Estimating a custom software project is a difficult necessity that usually occurs before the project kickoff (what we like to call the “point of maximum ignorance”). And getting estimates right can have a significant impact on the overall success of a product.
In my time at Atomic Object, I’ve estimated projects using several approaches, including blink estimation, bottom-up ranged estimates, and collaborative team approaches. For better or worse, there’s no silver bullet approach that applies in all cases. But I find that if we attack the estimation problem from several different angles, we’ll arrive at a range that’s more likely to capture the complexity of the project.
Tune Your Approach to the Project
Project “patterns” emerge with experience. At Atomic, we typically see things like:
- A totally new consumer-facing product
- A rewrite of an old, existing system
- A tightly scoped engineering tool or set of tools
- Design-only engagements
- Deployment of an existing application onto a new platform
- A complex, multi-phase, multi-platform project
Each high-level pattern has different requirements, risks, and considerations. You should be tuned into the pattern when estimating. For example:
- Totally new consumer-facing products should include more time to validate user experience and iterate on design. These considerations likely have a larger impact on market success.
- There are significant risks for under-estimation with rewrites. Pressure for feature parity makes it harder to control scope, complexities won’t surface during the pre-project consulting, and additional software may exist to augment the old system being rewritten. Estimators should develop a ranged estimate and set the expectation that the estimate will be revised after an upfront research phase.
- When the project is a smaller engineering tool or design-only engagement, the estimation team should pay close attention to a bottom-up accounting of the work to be done.
- Deploying an existing application onto a new platform (for example, creating a native mobile app alongside an existing web application), brings extra third-party integration risk. It’s easy to make the assumption that since an existing system uses some underlying infrastructure (such as a web API), the new software will be able to integrate with it smoothly. In practice, this is often not the case due to technical debt in the infrastructure or a mismatch in requirements between the legacy system and new software being developed. Seek to learn as much about the integration points as you can during estimation to gauge their risks.

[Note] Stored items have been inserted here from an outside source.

(** X20. A snapshot recorded by [AssetSnapshotData.create_new_asset],
    when its balances do not use the name of a key field, is returned by
    [get_asset_snapshot] for the same platform and account and any
    bounds other than [0] around its timestamp; the result carries the
    identifier, the timestamp and the balances. *)
Theorem recorded_snapshot_is_in_range (now clock_at_read : Z) (platform account : string)
    (asset : gmap string value) (timestamp start end_ : Z) (db : mongo) :
  Forall (λ k, asset !! k = None) key_fields →
  start ≠ 0 → end_ ≠ 0 → start ≤ timestamp ≤ end_ →
  ∃ d, d ∈ get_asset_snapshot clock_at_read platform account (Some start) (Some end_)
             (create_new_asset_snapshot now platform account asset timestamp db).2 ∧
       d !! "_id" = Some (create_new_asset_snapshot now platform account asset timestamp db).1 ∧
       d !! "timestamp" = Some (VInt timestamp) ∧
       ∀ k v, k ∉ ["_id"; "create_time"; "update_time"; "platform"; "account"] →
              asset !! k = Some v → d !! k = Some v.
Proof.
  intros Hkeys Hs He Hb. unfold key_fields in Hkeys. rewrite !Forall_cons in Hkeys.
  destruct Hkeys as (Hp & Ha & Ht & _).
  rewrite get_asset_snapshot_window, snapshot_bounds_given by done.
  unfold create_new_asset_snapshot, insert. simpl. rewrite docs_at_add_doc.
  set (stored := <["update_time":=_]> _).
  assert (∀ k, k ∉ store_fields → asset !! k = None →
               stored !! k = (<["platform" := VStr platform]> (<["account" := VStr account]>
                               (<["timestamp" := VInt timestamp]> (∅ : gmap string value)))) !! k)
    as Hkey.
  { intros k Hk Hk'. unfold stored. by rewrite lookup_stored, lookup_with_items. }
  assert (∀ k, k ∈ key_fields → k ∉ store_fields) as Hdisj.
  { intros k. unfold key_fields, store_fields. rewrite !elem_of_cons, !elem_of_nil.
    intros [->|[->|[->|[]]]] [?|[?|[?|[]]]]; done. }
  exists (project ["platform"; "account"; "update_time"] stored). split_and!.
  - apply list_elem_of_fmap. exists stored. split; [done|].
    apply list_elem_of_filter. split; [|apply elem_of_app; right; by left].
    split; [split|exists timestamp; split; [|done]];
      rewrite Hkey; try done; apply Hdisj; unfold key_fields; repeat constructor.
  - rewrite lookup_project by (rewrite !elem_of_cons, elem_of_nil; by intros [?|[?|[?|[]]]]).
    unfold stored. rewrite !lookup_insert_ne by done. by rewrite lookup_insert_eq.
  - rewrite lookup_project by (rewrite !elem_of_cons, elem_of_nil; by intros [?|[?|[?|[]]]]).
    rewrite Hkey; [done| |done]. apply Hdisj. unfold key_fields. repeat constructor.
  - intros k v Hk Hv. rewrite !not_elem_of_cons in Hk.
    destruct Hk as (? & ? & ? & ? & ? & _).
    rewrite lookup_project by (rewrite !elem_of_cons, elem_of_nil; by intros [?|[?|[?|[]]]]).
    unfold stored. rewrite lookup_stored.
    + by apply lookup_union_Some_l.
    + unfold store_fields. rewrite !elem_of_cons, elem_of_nil. by intros [?|[?|[?|[]]]].
Qed.

Lemma recorded_snapshot_is_in_range_witness :
  ∃ d, d ∈ get_asset_snapshot 0 "binance" "a@x.com" (Some 1500) (Some 2500)
             (create_new_asset_snapshot 5 "binance" "a@x.com" btc_balance 2000 hour_old).2 ∧
       d !! "timestamp" = Some (VInt 2000) ∧ d !! "BTC" = Some (VBalance "1" "0" "1").
Proof.
  destruct (recorded_snapshot_is_in_range 5 0 "binance" "a@x.com" btc_balance 2000 1500 2500
              hour_old) as (d & H1 & _ & H2 & H3); try done.
  - unfold key_fields. by repeat constructor.
  - exists d. split_and!; [exact H1|exact H2|].
    apply H3; [|reflexivity].
    rewrite !elem_of_cons, elem_of_nil. by intros [?|[?|[?|[?|[?|[]]]]]].
Defined.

Define a Range; Collaborate on the Budget
The goal of our estimation process is to identify a responsible range where we believe the team can find project success. Once a range has been identified using several estimation techniques, we collaborate with our client’s key stakeholders to identify a budget number. The agreed-upon budget should satisfy business requirements and provide enough value to the client’s organization while falling within the ranged estimate.
Tools for Estimation
When it’s time to estimate, we look at a project from a few different angles, including gut-feel/blink estimation, bottom-up ranged estimates, and comparisons with prior projects.
Gut-feel/blink estimation
We practice a version of blink estimation. The approach is simple. First, bring experienced developers and designers into a room and spend some time discussing project details (30-60 minutes is usually enough). After discussion, everyone in the room estimates how long the project will take, given a certain team makeup (e.g., two developers, one part-time designer). If there is significant disagreement, the team discusses the discrepancies in order to uncover missed details, wrong assumptions, or unseen risks.
Bottom-up range estimates
During pre-project consulting, we catalog a list of high-level feature requirements. The granularity of features depends on the size and complexity of the project. Examples of features included in the bottom-up feature list are:
- Login and API authentication
- New user onboarding and “forgot password” flow
- Integration with a third-party credit card payment provider
- Views and server support for a searchable, filterable list of items available for purchase
Each item is given a ranged estimate with two numbers: “aggressive but possible” and “highly probable.”
The bottom-up approach is time-consuming but invaluable for identifying what will be built and uncovering misunderstandings. Atomic’s CEO, Carl Erickson, wrote a more detailed blog post on this approach that’s worth reading.
Comparisons to prior work
At Atomic, we have the advantage of institutional experience on prior projects. It’s useful to compare new work with similar projects we have done in the past. When comparing past work to a new project, we evaluate the following:
- How many hours, exactly, were spent on the previous project?
- How comparable was the size of the project?
- What details of the other project aren’t present in the current estimated project?
- Differences in tech stack–can we gain efficiency from new technologies?
- Does the vertical introduce extra complexity (medical or financial field, for example)?
The above questions impact the complexity of the project we’re estimating, so we try to capture a multiplier for each item. Multipliers add or reduce scope. Ultimately a new data point is created by applying the multipliers to the actual cost of the old project.
Bringing it Together
A high-quality ranged estimate (low to high) is distilled from the above data points. If there’s a large discrepancy between data points, the estimation team should dig into why the difference exists and, if necessary, adjust the target budget range.
After we have the range, we present the above findings to prospective clients in the form of a spreadsheet. We ask them to review the spreadsheet and ask questions or provide clarifications where necessary. Once we agree upon the scope, we can work with our client to define a fixed budget that falls within the range.